《实用生物信息技术》课程教学实例

以下四题，可根据本人课题实际情况，选择其中一道或两道

1. 豌豆开花后特异表达基因及其编码内膜蛋白PPF1

1) 参阅文献(Zhu et al., 1998)，及PubMed数据库中豌豆开花后特异表达基因PPF1相关研究论文，简述PPF1序列特征、表达特异性，以及可能的生物学功能。

2) 检索UniProt数据库中豌豆内膜蛋白PPF1，总结该序列条目的一般注释信息、序列注释信息、数据库交叉链接。

3) 找出拟南芥中PPF1同源蛋白ALB3，通过数据库交叉链接，浏览其编码基因在拟南芥资源库AraPort和TAIR中的注释信息，说明基因组定位、基因结构、可变剪接方式、表达特异性、突变体，及其所编码的蛋白质的功能、亚细胞定位、组织特异性、互作蛋白、结构域特征，以及相关的文献资源。

4) 利用读码框分析程序，分析并提取PPF1全长mRNA序列中编码区核苷酸序列和所编码的氨基酸序列。

5) 利用密码子统计程序，分析豌豆PPF1和拟南芥中同源基因ALB3密码子使用特征; 利用内切酶分析程序，分析豌豆PPF1基因的酶切位点;利用引物设计程序，设计 PPF1基因mRNA序列的引物。

6) 利用ProtScale蛋白质序列特征波形图显示工具，分析PPF1不同区域疏水和亲水、柔性和刚性、溶剂可及性、空间位阻、二级结构等序列特征。

7) 利用多种跨膜螺旋预测程序，预测PPF1跨膜螺旋，并比较预测结果的异同;利用alpha-螺旋轮显示程序，绘制跨膜螺旋的螺旋轮，说明跨膜区的序列特征 。

8) 利用PredicProtein蛋白质结构和功能预测网站，预测PPF1二级结构、无规卷曲、溶剂可及性、亚细胞定位、突变位点敏感性。

9) 利用Phyre2网站，预测拟南芥PPF1三维空间结构，并用Run Investigator工具分析预测结果，与所用模板进行序列和结构比对。

10) 通过以上PPF1及其同源蛋白ALB3实例，说明核酸和蛋白质序列分析思路和方法，以及分析结果对下一步实验研究的作用。

2. 河豚鱼基因组序列片段和多药耐药基因分析

1) 阅读刘勇博士论文摘要，简述研究目的、方法和结果。阅读河豚鱼基因组测序计划相关论文，说明河豚鱼基因组特点。阅读Molecule of the Month有关多药耐药蛋白的文章，说明哺乳动物和细菌多药耐药蛋白的异同。
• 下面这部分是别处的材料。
Lemma keeps_load actor id : keeps (loadGridSnapshot now actor id).
Proof. apply keeps_bind; [apply keeps_query|]. intros [s|]; repeat case_match; auto with keeps. Qed.

Lemma keeps_records tenant ids : keeps (export_records tenant ids).
Proof.
  induction ids as [|id ids IH]; [apply keeps_ret|]. apply keeps_bind; [apply keeps_query|]. intros row.
  apply keeps_bind; [exact IH|]. intros rest. apply keeps_ret.
Qed.

Lemma keeps_export actor id : keeps (ExportGridBulkJob now actor id).
Proof.
  apply keeps_bind; [apply keeps_job|]. intros job. case_match; [apply keeps_fail|].
  apply keeps_bind; [apply keeps_query|]. intros [s|]; [|apply keeps_fail].
  apply keeps_bind; [intros d; by apply wp_round_trip|]. intros _. apply keeps_bind; [apply keeps_load|]. intros [x ids].
  apply keeps_bind; [apply keeps_records|]. intros l. apply keeps_ret.
Qed.

Lemma keeps_grid_reading rt r : grid_reading rt = true -> keeps (serve_grid now sourceIP rt r).
Proof.
  destruct rt; try discriminate; intros _; cbn [serve_grid].
  - apply keeps_signed_in. intros u. cbv zeta. case_match; [apply keeps_ret|].
    apply keeps_bind; [apply keeps_attempt, keeps_job|]. intros x. apply keeps_ret.
  - apply keeps_any_capability. intros u. cbv zeta. case_match; [apply keeps_ret|].
    apply keeps_bind; [apply keeps_attempt, keeps_export|]. intros x. apply keeps_ret.
Qed.

Lemma tag_utf8 tag : gridTagPattern tag = true -> valid_utf8 tag.
Proof.
  unfold gridTagPattern, valid_utf8. intros [_ H]%andb_true_iff. induction (chars tag) as [|c l IH]; [done|].
  cbn [forallb] in H. apply andb_true_iff in H as [Hc H]. rewrite sanitize_ascii; [by rewrite IH|].
  pose proof (all_bytes_spec (fun c => implb (tag_char c) (code c <? 128)) c ltac:(by vm_compute)) as X. cbn beta in X.
  by rewrite Hc in X.
Qed.

Lemma valid_tags_utf8 l tags : Forall valid_utf8 tags -> Forall valid_utf8 (fst (valid_tags l tags)).
Proof.
  revert tags. induction l as [|v l IH]; intros tags H; [exact H|]. cbn [valid_tags].
  destruct (valid_tag v) as [tag|] eqn:E; [|exact H]. apply IH. destruct (existsb _ tags); [exact H|].
  apply List.Forall_app. split; [exact H|]. constructor; [|done]. unfold valid_tag in E. destruct v; try done.
  destruct (40 <? _); [done|]. destruct (gridTagPattern s) eqn:T; [|done]. injection E as <-. by apply tag_utf8.
Qed.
2) 检索UniProt数据库中ABCB1基因家族，列表说明已经过人工审阅的序列条目;对上述序列进行多序列比对，说明比对结果。浏览人多药耐药基因蛋白质注释信息、文献报道和数据库交叉链接，说明其功能、亚细胞定位、组织特异性、互作蛋白、结构域特征，及其编码基因的基因结构、基因组定位、表达特异性、剪接变体等信息。

3) 提取GenBank数据库中刘勇等提交的柯氏质粒河豚鱼基因序列片段全长序列，用点阵图方法确定其中是否包含重复片段。

4) 用Softberry网站中FGENESH等多种方法预测上述河豚鱼基因组第一个重复片段基因结构，比较它与人ABCB1基因结构的异同。

5) 用点阵图方法分析上述序列中第一个多药耐药基因MDR2所编码的氨基酸序列，说明是否有重复结构域。

6) 用多种跨膜螺旋预测程序预测上述MDR2蛋白质序列中可能的跨膜螺旋。

7) 用上述河豚鱼基因组多药耐药基因全长序列，分别用BlastN, BlastX和BlastP搜索核酸和蛋白质序列数据库，调节不同参数，比较搜索结果。

8) 通过以上河豚鱼柯氏质粒基因组序列片段分析过程，说明基因组序列分析的一般方法，所用软件种类和基本原理，以及不同软件的适用范围和优缺点。

3. 植物特异转录因子基因家族SBP分析

1) 参阅文献(Guo et al., 2008)，检索并阅读PubMed数据库中收录的植物特异转录因子SBP基因家族相关研究论文，简述该基因家族的研究背景。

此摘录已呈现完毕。